«De cada vez que o Governo apresenta aos portugueses as regras de segurança para o admirável mundo novo que aí vem, a minha vontade é a de ficar em casa para sempre. Bem vistas as coisas, talvez seja esse o objetivo das autoridades. Expelir uma tal quantidade de regras e conselhos, limitações e normas, proibições e avisos que o cidadão comum, sempre pouco dado à leitura das letras miudinhas dos contratos, avente tudo ao ar, se resigne ao take away, à Netflix e ao passeio higiénico na varanda, qual canário confinado à gaiola.
Também pode acontecer que o cidadão refratário se canse dos tratos de polé, do bom e velho paternalismo travestido de “pela-sua-saúde”, e desate a infringir todas as regras que lhe apareçam pela frente e mais algumas de que os burocratas e engenheiros da saudinha ainda não se lembraram, com projeção e pulverização de gotículas contestatárias para cima de todos aqueles, polícias ou aspirantes à função, que se interponham entre si e o gozo de um belo dia de praia sem fita métrica na alcofa, sem divisórias de acrílico e com vista desimpedida para os monumentos da toalha ao lado.

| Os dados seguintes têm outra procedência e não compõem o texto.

(* ===== verification/ApplyPwFacts.v ===== *)
(** * Facts about the application on parallel workers

    The pack of lambdas is read back by the workers; the jobs cover every
    lambda and every row; an invariant of leader and workers, which says what
    each unfinished job still owes. *)

From S2P Require Import Prelude Bitmapset Nodes NodesFacts Serialize Inject ApplyMt ApplyMtFacts ApplyPw.

(** ** Memory images *)

Lemma code_byte z : code (byte_of z) = z mod 2 ^ 8.
Proof.
  unfold byte_of. change 255 with (Z.ones 8). rewrite Z.land_ones by lia. apply code_ch.
  pose proof (Z.mod_pos_bound z (2 ^ 8)). lia.
Qed.

Lemma load_store32 z rest : load32 (store32 z ++ rest) = Ok (uint32 z).
Proof.
  unfold load32, store32, uint32. cbn [app]. f_equal. rewrite !code_byte, !Z.shiftr_div_pow2 by lia.
  Z.to_euclidean_division_equations. lia.
Qed.

Definition lambda_fits (sl : SerializedLambda) : Prop :=
  SIZEOF_SERIALIZED_LAMBDA + Z.of_nat (length (sl_data sl)) < 2 ^ 30
  ∧ - 2 ^ 31 ≤ sl_nargs sl < 2 ^ 31 ∧ 0 ≤ sl_magic sl < 2 ^ 32.

Definition image_size (sl : SerializedLambda) : Z := SIZEOF_SERIALIZED_LAMBDA + Z.of_nat (length (sl_data sl)).

Lemma lambda_image_length sl : Z.of_nat (length (lambda_image sl)) = image_size sl.
Proof. unfold lambda_image, image_size, SIZEOF_SERIALIZED_LAMBDA. rewrite !length_app. simpl. lia. Qed.

Lemma VARSIZE_image sl rest : lambda_fits sl → VARSIZE (lambda_image sl ++ rest) = Ok (image_size sl).
Proof.
  intros (Hl & _ & _). unfold VARSIZE, lambda_image, image_size. unfold SIZEOF_SERIALIZED_LAMBDA in *.
  rewrite <- app_assoc, load_store32. cbn [mbind outcome_bind]. f_equal.
  rewrite Z.shiftl_mul_pow2, !uint32_small by (unfold PG_UINT32_MAX; try rewrite uint32_small; unfold PG_UINT32_MAX; lia).
  change 0x3FFFFFFF with (Z.ones 30).
  rewrite Z.shiftr_div_pow2, Z.div_mul, Z.land_ones, Z.mod_small by lia. done.
Qed.

Lemma int32_uint32 z : - 2 ^ 31 ≤ z < 2 ^ 31 → int32 (uint32 z) = z.
Proof. unfold int32, uint32. intros H. Z.to_euclidean_division_equations. lia. Qed.

Lemma image_lambda_image sl : lambda_fits sl → image_lambda (lambda_image sl) = Ok sl.
Proof.
  intros (_ & Hn & Hm). unfold image_lambda, lambda_image.
  change (drop 4 (store32 ?a ++ ?r)) with r. change (drop 8 (store32 ?a ++ store32 ?b ++ ?r)) with r.
  change (drop 12 (store32 ?a ++ store32 ?b ++ store32 ?c ++ ?r)) with r.
  rewrite !load_store32. cbn [mbind outcome_bind]. rewrite int32_uint32, (uint32_small (sl_magic sl)) by (unfold PG_UINT32_MAX; lia).
  by destruct sl.
Qed.

(** ** The pack *)

Definition blob_total (sls : list SerializedLambda) : Z := foldr (fun sl n => image_size sl + n) 0 sls.

Lemma image_size_pos sl : 0 < image_size sl.
Proof. unfold image_size, SIZEOF_SERIALIZED_LAMBDA. lia. Qed.

Lemma blob_total_nonneg sls : 0 ≤ blob_total sls.
Proof. induction sls as [|sl sls IH]; simpl; [lia|]. pose proof (image_size_pos sl). lia. Qed.

Lemma blob_total_length sls : Z.of_nat (length (concat (lambda_image <$> sls))) = blob_total sls.
Proof.
  induction sls as [|sl sls IH]; [done|]. cbn [fmap list_fmap concat]. rewrite length_app, Nat2Z.inj_add, IH, lambda_image_length. done.
Qed.

Lemma blob_size_images sls : Forall lambda_fits sls → blob_size (lambda_image <$> sls) = Ok (blob_total sls).
Proof.
  induction 1 as [|sl sls Hsl _ IH]; [done|]. cbn [fmap list_fmap blob_size].
  rewrite <- (app_nil_r (lambda_image sl)), VARSIZE_image by done. cbn [mbind outcome_bind].
  change (list_fmap _ _ lambda_image sls) with (lambda_image <$> sls). rewrite IH. done.
Qed.

(** offsets of consecutive images *)
Fixpoint image_offsets (off : Z) (sls : list SerializedLambda) : list Z :=
  match sls with
  | [] => []
  | sl :: sls => off :: image_offsets (off + image_size sl) sls
  end.

Lemma memcpy_middle {A} (pre src old post : list A) :
  length old = length src →
  memcpy_at (pre ++ old ++ post) (Z.of_nat (length pre)) src = Ok (pre ++ src ++ post).
Proof.
  intros Hl. unfold memcpy_at. rewrite !length_app.
  destruct (Z.leb_spec 0 (Z.of_nat (length pre))), (Z.leb_spec (Z.of_nat (length pre) + Z.of_nat (length src)) (Z.of_nat (length pre + (length old + length post)))); try lia.
  cbn [andb]. rewrite Nat2Z.id, take_app_length. f_equal. f_equal. f_equal. rewrite <- Hl, app_assoc.
  rewrite drop_app_length' by (rewrite length_app; lia). done.
Qed.

Lemma pack_loop_spec sls : ∀ pre old,
  Forall lambda_fits sls → Z.of_nat (length pre) + blob_total sls < 2 ^ 32 →
  Z.of_nat (length old) = blob_total sls →
  pack_loop (Z.of_nat (length pre)) (lambda_image <$> sls) (pre ++ old)
  = Ok (image_offsets (Z.of_nat (length pre)) sls, pre ++ concat (lambda_image <$> sls)).
Proof.
  induction sls as [|sl sls IH]; intros pre old HF Hb Hl; cbn [fmap list_fmap pack_loop blob_total foldr concat image_offsets] in *.
  { destruct old; [by rewrite app_nil_r|simpl in Hl; lia]. }
  apply Forall_cons in HF as [Hsl HF]. pose proof (image_size_pos sl). pose proof (blob_total_nonneg sls) as Hnn. unfold blob_total in Hnn.
  rewrite <- (app_nil_r (lambda_image sl)) at 1. rewrite VARSIZE_image by done. cbn [mbind outcome_bind].
  rewrite (uint32_small (image_size sl)) by (unfold PG_UINT32_MAX; lia).
  rewrite take_ge by (rewrite <- (lambda_image_length sl); lia).
  rewrite <- (take_drop (length (lambda_image sl)) old) at 1.
  rewrite memcpy_middle by (rewrite length_take; pose proof (lambda_image_length sl); lia). cbn [mbind outcome_bind].
  rewrite uint32_small by (unfold PG_UINT32_MAX; lia). rewrite <- (lambda_image_length sl), <- Nat2Z.inj_add, <- length_app.
  rewrite app_assoc, IH; [|done| |].
  - cbn [mbind outcome_bind fst snd]. by rewrite <- app_assoc.
  - rewrite length_app, Nat2Z.inj_add, lambda_image_length. fold (blob_total sls) in *. lia.
  - rewrite length_drop. pose proof (lambda_image_length sl). fold (blob_total sls) in *. lia.
Qed.

Lemma image_offsets_lookup sls : ∀ off l sl,
  sls !! l = Some sl → image_offsets off sls !! l = Some (off + blob_total (take l sls)).
Proof.
  induction sls as [|sl' sls IH]; intros off l sl Hl; [done|]. destruct l as [|l]; simpl in *; [f_equal; lia|].
  rewrite (IH _ _ _ Hl). f_equal. unfold blob_total. lia.
Qed.

(** the pack that is built, and what a worker reads from it *)
Lemma pack_roundtrip sls :
  Forall lambda_fits sls → blob_total sls < 2 ^ 32 →
  ∃ pack, build_pack (lambda_image <$> sls) = Ok pack ∧ ∀ l sl, sls !! l = Some sl → pack_lambda pack (Z.of_nat l) = Ok sl.
Proof.
  intros HF Hb. unfold build_pack. rewrite blob_size_images by done. cbn [mbind outcome_bind].
  pose proof (blob_total_nonneg sls).
  pose proof (pack_loop_spec sls [] (repeat NUL (Z.to_nat (blob_total sls))) HF) as Hp.
  cbn [length app] in Hp. change (Z.of_nat 0) with 0 in Hp.
  rewrite Hp; [|lia|rewrite repeat_length; lia]. cbn [mbind outcome_bind fst snd]. eexists. split; [done|]. intros l sl Hl.
  unfold pack_lambda. cbn [lp_offsets lp_blob]. rewrite Nat2Z.id, (image_offsets_lookup _ _ _ _ Hl). cbn [deref mbind outcome_bind].
  rewrite <- blob_total_length, Z.add_0_l, Nat2Z.id.
  assert (drop (length (concat (lambda_image <$> take l sls))) (concat (lambda_image <$> sls))
          = lambda_image sl ++ concat (lambda_image <$> drop (S l) sls)) as ->.
  { rewrite <- (take_drop_middle sls l sl Hl) at 2. rewrite fmap_app, concat_app, fmap_cons. cbn [concat]. apply drop_app_length. }
  rewrite VARSIZE_image by (by eapply Forall_lookup_1). cbn [mbind outcome_bind].
  rewrite length_app, Nat2Z.inj_add, lambda_image_length, (proj2 (Z.leb_le _ _)) by lia.
  rewrite <- lambda_image_length, Nat2Z.id, take_app_length. apply image_lambda_image. by eapply Forall_lookup_1.
Qed.

(** ** Jobs *)

Lemma chunks_spec mode nworkers nl n :
  0 ≤ nl → 0 ≤ n → 1 ≤ nworkers → nworkers + nl < 2 ^ 31 →
  ∃ chunks, chunks_per_lambda mode nworkers nl n = Ok chunks ∧ 1 ≤ chunks ∧ chunks ≤ Z.max 1 n ∧ nl * chunks < 2 ^ 31.
Proof.
  intros Hnl Hn Hw Hs. unfold chunks_per_lambda, int_add.
  set (c := if (mode =? APPLY_PW_CHECKED) && (0 <? nl) && (nl <? nworkers) then Z.quot (nworkers + nl - 1) nl else 1).
  assert (1 ≤ c ∧ nl * c < 2 ^ 31) as [Hc1 Hc2].
  { unfold c. destruct (mode =? APPLY_PW_CHECKED); cbn [andb]; [|lia]. destruct (Z.ltb_spec 0 nl); cbn [andb]; [|lia].
    destruct (Z.ltb_spec nl nworkers); [|lia]. rewrite Z.quot_div_nonneg by lia.
    pose proof (Z.mul_div_le (nworkers + nl - 1) nl ltac:(lia)). split; [apply Z.div_le_lower_bound; lia|lia]. }
  assert ((if (mode =? APPLY_PW_CHECKED) && (0 <? nl) && (nl <? nworkers)
           then s ← if (- 2 ^ 31 <=? nworkers + nl) && (nworkers + nl <? 2 ^ 31) then Ok (nworkers + nl) else UB; Ok (Z.quot (s - 1) nl)
           else Ok 1) = Ok c) as ->.
  { unfold c. destruct ((mode =? APPLY_PW_CHECKED) && (0 <? nl) && (nl <? nworkers)); [|done].
    destruct (Z.leb_spec (- 2 ^ 31) (nworkers + nl)), (Z.ltb_spec (nworkers + nl) (2 ^ 31)); try lia. done. }
  cbn [mbind outcome_bind]. eexists. split; [done|].
  destruct (Z.ltb_spec n c), (Z.ltb_spec n 1), (Z.ltb_spec c 1); nia.
Qed.

(** what the workers rely on: every job is a lambda and a range of rows, and
    every lambda meets every row in some job *)
Record jobs_ok (n nl : Z) (jobs : list PwJob) : Prop := {
  jobs_range job : job ∈ jobs → 0 ≤ pj_lambda job < nl ∧ 0 ≤ pj_start job ≤ pj_end job ∧ pj_end job ≤ n;
  jobs_cover l i : 0 ≤ l < nl → 0 ≤ i < n → ∃ job, job ∈ jobs ∧ pj_lambda job = l ∧ pj_start job ≤ i < pj_end job
}.

Lemma pw_jobs_elem chunks nl n job :
  0 < chunks → small chunks → small n →
  job ∈ pw_jobs chunks nl n ↔
    ∃ l c, 0 ≤ l < nl ∧ 0 ≤ c < chunks ∧ job = mkPwJob l (n * c / chunks) (n * (c + 1) / chunks).
Proof.
  intros Hc Hsc Hsn. unfold pw_jobs. rewrite list_elem_of_In, in_concat. split.
  - intros (js & Hjs & Hin). apply list_elem_of_In, list_elem_of_fmap in Hjs as (l & -> & Hl%elem_of_seqZ).
    apply list_elem_of_In, list_elem_of_fmap in Hin as (c & -> & Hc'%elem_of_seqZ). exists l, c.
    destruct (chunk_bounds chunks n c) as (-> & -> & _); [done..|lia|]. split_and!; (done || lia).
  - intros (l & c & Hl & Hc' & ->). eexists. split.
    + apply list_elem_of_In, list_elem_of_fmap. exists l. split; [done|]. by apply elem_of_seqZ.
    + apply list_elem_of_In, list_elem_of_fmap. exists c. split; [|by apply elem_of_seqZ].
      by destruct (chunk_bounds chunks n c) as (-> & -> & _).
Qed.

Lemma pw_jobs_ok chunks nl n : 0 < chunks → small chunks → small n → jobs_ok n nl (pw_jobs chunks nl n).
Proof.
  intros Hc Hsc Hsn. split.
  - intros job (l & c & Hl & Hc' & ->)%pw_jobs_elem; [|done..]. cbn [pj_lambda pj_start pj_end].
    destruct (chunk_bounds chunks n c) as (_ & _ & H0 & H1); [done..|lia|]. split_and!; try lia.
    apply Z.div_le_mono; unfold small in *; nia.
  - intros l i Hl Hi. destruct (concat_ranges (fun t => n * t / chunks) (Z.to_nat chunks)) as [Hr _].
    { intros t Ht. apply Z.div_le_mono; unfold small in *; nia. }
    rewrite Z2Nat.id, Z.mul_0_r, Z.div_0_l, Z.div_mul, Z.sub_0_r in Hr by lia.
    assert (i ∈ seqZ 0 n) as Hin by (by apply elem_of_seqZ). rewrite <- Hr in Hin.
    apply list_elem_of_In, in_concat in Hin as (r & Hrin & Hir). apply list_elem_of_In, list_elem_of_fmap in Hrin as (c & -> & Hcin%elem_of_seqZ).
    apply list_elem_of_In, elem_of_seqZ in Hir. eexists. split; [apply pw_jobs_elem; [done..|]; exists l, c; split_and!; [lia..|done]|].
    cbn [pj_lambda pj_start pj_end]. lia.
Qed.

Lemma pw_jobs_length chunks nl n : 0 ≤ chunks → 0 ≤ nl → Z.of_nat (length (pw_jobs chunks nl n)) = nl * chunks.
Proof.
  intros Hc Hl. unfold pw_jobs. rewrite (concat_length_uniform _ (Z.to_nat chunks)).
  - rewrite length_fmap, length_seqZ. lia.
  - apply Forall_fmap, Forall_true. intros l. cbn. by rewrite length_fmap, length_seqZ.
Qed.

Como diz o nosso primeiro-ministro, vamláver. Que ponham os espectadores de teatro a dois, três ou vinte metros de cada um é coisa que não comove o português médio que, das artes cénicas e tudo o que se passa nesses meandros, tem uma vaguíssima ideia, não sei quê do Gil Vicente e, já viu qualquer coisa na televisão, gente em pelota e a dizer palavrões. Música clássica costumava ouvir nos anúncios, Old Spice e Javisol, e Deus o livre de algum dia assistir a danças modernas, óperas ou atuações de orquestras sem adufes e cavaquinhos.
Já as restrições aos restaurantes são coisa que o desgosta porque nem só de pão vive o homem e embora se vá ao restaurante encher a barriguinha, o corrupio de empregados em equilibrismos de bandeja, o alegre cafarnaum de todos ao molho e fé em Deus, o “dê-me licencinha” e o “esta cadeira está ocupada?”, são parte inalienável do património imaterial de ir comer fora. Mas, pronto, nada que uma chispalhada bem apuradinha não resolva.

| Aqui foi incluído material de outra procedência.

Lemma inv_finish s l ws k w j sum s' w' :
  pw_inv (mkPwState s l ws) → running l → ws !! k = Some w → ww_pc w = WFinish j sum → worker_step cfg s w = Some (s', w') →
  pw_inv (mkPwState s' l (<[k := w']> ws)).
Proof.
  intros Hinv Hl Hk Hpc Hstep. pose proof (proj1 (Forall_lookup _ _) (inv_workers _ Hinv) k w Hk) as Hwo. cbn [ps_shared] in Hwo.
  pose proof Hwo as [Ha Hb Hc Hd]. unfold pc_ok in Hd. rewrite Hpc in Hd. destruct Hd as (Hj0 & Hr & job & vs & Hj & Hvs & Hsum).
  unfold worker_step in Hstep. rewrite Hpc in Hstep. assert (worker_ok s (set_pc w WClaim)) as Hw' by (by split).
  assert (awake l (set_pc w WClaim)) as Haw by (by destruct l).
  destruct (pw_agg cfg) eqn:Hagg.
  - pose proof (inv_out _ Hinv) as Hlen. cbn [ps_shared] in Hlen. unfold out_size in Hlen. rewrite Hagg in Hlen. fold jobs in Hlen.
    pose proof (lookup_lt_Some _ _ _ Hj) as Hlt. unfold store_out in Hstep.
    destruct (Z.leb_spec 0 j), (Z.ltb_spec j (Z.of_nat (length (sh_out s)))); try lia. cbn [andb] in Hstep. injection Hstep as <- <-.
    eapply worker_keeps; try done; cbn [next_job data_ready sh_data sh_out]; [by rewrite length_insert|left; unfold exits; rewrite Hpc; done|].
    intros j' job' Hj' Hjn. pose proof (inv_jobs _ Hinv j' job' Hj' Hjn) as Hjd. cbn [ps_shared ps_workers] in Hjd.
    unfold job_done in *. rewrite Hagg in *. destruct (decide (j' = Z.to_nat j)) as [->|Hne].
    + left. assert (job' = job) as -> by congruence. exists vs. split; [done|]. rewrite list_lookup_insert_eq by lia. by rewrite Hsum.
    + destruct Hjd as [(vs' & Hvs' & Ho)|(w0 & Hin & Hh)].
      * left. exists vs'. split; [done|]. by rewrite list_lookup_insert_ne.
      * destruct (elem_insert ws k w (set_pc w WClaim) w0 Hk Hin) as [->|Hin']; [|right; by exists w0]. unfold holds in Hh. rewrite Hpc in Hh. lia.
  - injection Hstep as <- <-. eapply worker_local; try done; [unfold exits; by rewrite Hpc|by rewrite Hagg|].
    intros _ j' job' i' _ _ How. unfold owes in How. by rewrite Hpc in How.
Qed.

(** a worker waits for the rows *)
Lemma inv_wait s l ws k w j w' :
  pw_inv (mkPwState s l ws) → running l → ws !! k = Some w → ww_pc w = WReady j ∨ ww_pc w = WWait j ∨ ww_pc w = WSleep j →
  worker_step cfg s w = Some (s, w') → pw_inv (mkPwState s l (<[k := w']> ws)).
Proof.
  intros Hinv Hl Hk Hpc Hstep. pose proof (proj1 (Forall_lookup _ _) (inv_workers _ Hinv) k w Hk) as Hwo. cbn [ps_shared] in Hwo.
  pose proof Hwo as [Ha Hb Hc Hd].
  assert (0 ≤ j ∧ ∃ job, jobs !! Z.to_nat j = Some job ∧ compiled w job) as [Hj0 Hjob] by (unfold pc_ok in Hd; by destruct Hpc as [Hp|[Hp|Hp]]; rewrite Hp in Hd).
  assert (exits w = 0%nat ∧ ∀ j', holds w j' → j' = j) as [Hx Hh] by (unfold exits, holds; destruct Hpc as [Hp|[Hp|Hp]]; rewrite Hp; by split; [|intros ? <-]).
  assert (∀ w', ww_pc w' = WWait j ∨ ww_pc w' = WSleep j ∧ (l = LWaitWorkers → False) → ww_lambdas w' = ww_lambdas w → have_data w' = have_data w →
    pw_inv (mkPwState s l (<[k := w']> ws))) as Hkeep.
  { intros v Hv Hvl Hvh. apply (inv_same_job s l ws k w v j); try done; unfold holds, exits, awake, owes.
    - split; [by rewrite Hvl|by rewrite Hvl|by rewrite Hvh|]. unfold pc_ok, compiled. rewrite Hvl. destruct Hv as [->|[-> _]]; done.
    - destruct Hv as [->|[-> _]]; done.
    - destruct Hv as [->|[-> _]]; done.
    - destruct Hv as [->|[-> Hne]]; [by destruct l|destruct l; try done; by destruct Hne].
    - intros _ job i _ _ _. unfold holds. destruct Hv as [->|[-> _]]; done. }
  assert (data_ready s = true → pw_inv (mkPwState s l (<[k := start_rows cfg w j]> ws))) as Hstart.
  { intros Hr. destruct (start_worker_ok s w j Hwo Hr Hj0 Hjob) as (H1 & H2 & H3 & H4 & H5).
    apply (inv_same_job s l ws k w _ j); try done. intros _ job i Hj Hi _. eapply H5; [done|lia]. }
  unfold worker_step in Hstep. destruct Hpc as [Hp|[Hp|Hp]]; rewrite Hp in Hstep.
  - destruct (have_data w || data_ready s) eqn:Hd'; injection Hstep as <-; [apply Hstart|apply Hkeep; auto].
    apply orb_true_iff in Hd' as [Hd'|Hd']; auto.
  - destruct (data_ready s) eqn:Hr; injection Hstep as <-; [auto|]. apply Hkeep; try done. right. split; [done|].
    intros ->. pose proof (inv_leader _ Hinv) as [Hd' _]. cbn [ps_shared] in Hd'. congruence.
  - destruct (ww_listed w); [done|]. injection Hstep as <-. apply Hkeep; auto.
Qed.

Lemma inv_worker_step s l ws k w s' w' :
  rows ≠ [] → (length ws ≤ launched)%nat → pw_inv (mkPwState s l ws) → running l → ws !! k = Some w →
  worker_step cfg s w = Some (s', w') → pw_inv (mkPwState s' l (<[k := w']> ws)).
Proof.
  intros Hne Hlen Hinv Hl Hk Hstep. pose proof (proj1 (Forall_lookup _ _) (inv_workers _ Hinv) k w Hk) as Hwo. cbn [ps_shared] in Hwo.
  assert (∀ j, ww_pc w = WReady j ∨ ww_pc w = WWait j ∨ ww_pc w = WSleep j → pw_inv (mkPwState s' l (<[k := w']> ws))) as Hwait.
  { intros j Hpc. assert (s' = s) as ->; [|by eapply inv_wait]. unfold worker_step in Hstep.
    destruct Hpc as [Hp|[Hp|Hp]]; rewrite Hp in Hstep; repeat case_match; congruence. }
  destruct (ww_pc w) as [|j|j|j|j|j i sum|j sum| |j e|] eqn:Hpc; eauto; try (by unfold worker_step in Hstep; rewrite Hpc in Hstep).
  - unfold worker_step in Hstep. rewrite Hpc in Hstep. injection Hstep as <- <-. by apply inv_claim.
  - unfold worker_step in Hstep. rewrite Hpc in Hstep. injection Hstep as <- <-.
    destruct (compile_worker_ok s w j Hne Hwo Hpc) as (H1 & H2 & H3 & H4 & H5). apply (inv_same_job s l ws k w _ j); try done.
    + unfold holds. rewrite Hpc. by intros ? <-.
    + unfold exits. by rewrite Hpc.
  - unfold worker_step in Hstep. rewrite Hpc in Hstep. injection Hstep as Hstep. pose proof (inv_row s l ws k w j i sum Hinv Hl Hk Hpc) as H.
    by rewrite Hstep in H.
  - by eapply inv_finish.
Qed.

Agora, o que lixa o português – e que me lixa a mim, que nestas coisas não sou nem mais nem menos português do que qualquer outro – é quando lhe começam a mexer na rica praia e ameaçam tornar a inigualável experiência de deslocar um pelotão familiar para a Fonte da Telha ao domingo de manhã num processo de controlo de fazer inveja às alfândegas chinesas.
O português conhece-se mal e parcamente, mas aos outros portugueses conhece-os de ginjeira e sabe que poucas coisas lhes dão mais prazer do que arruinar o prazer alheio. Se alguém se lembra de senhas, não há de faltar quem lhe acrescente bandeirinhas. Se as bandeirinhas não chegarem, de uma mente brilhante há de brotar a ideia dos torniquetes e dos semáforos e dos polícias e dos fuzileiros e das lanchas e das fragatas e um dia estendemos a toalha no areal de Carcavelos e damos por nós no meio do desembarque na Normandia.
Com as autoridades o português ainda sabe lidar. São séculos de amaciamento verbal, “é só desta vez, “ai não sabia”, “ainda no outro dia vim cá e não pediram nada disso”, “mas tem mesmo de ser”, de súplicas oculares enquanto se aponta para a infelicidade dos miúdos enfiados no monovolume, de cerviz dobrada que tem mais de manha do que de servilismo, e tudo se resolve com o proverbial jeitinho. Pior vai ser lidar com os compatriotas que, munidos de smartphones e do espírito de revisores da Carris, estarão atentos à mínima infração balnear: “olha aquele a menos de dois metros e meio da toalha do outro”, “olha aquela a desrespeitar a distância de segurança dentro de água”, “olha o gordo a comer uma sandes a pingar de polinsaturados”.
Os doutores estão preocupados com uma segunda vaga da Covid-19, mas tirem aos portugueses a praia que eles conhecem e pela qual anseiam, encham o areal de polícias e as arribas de delatores, e teremos uma guerra civil.»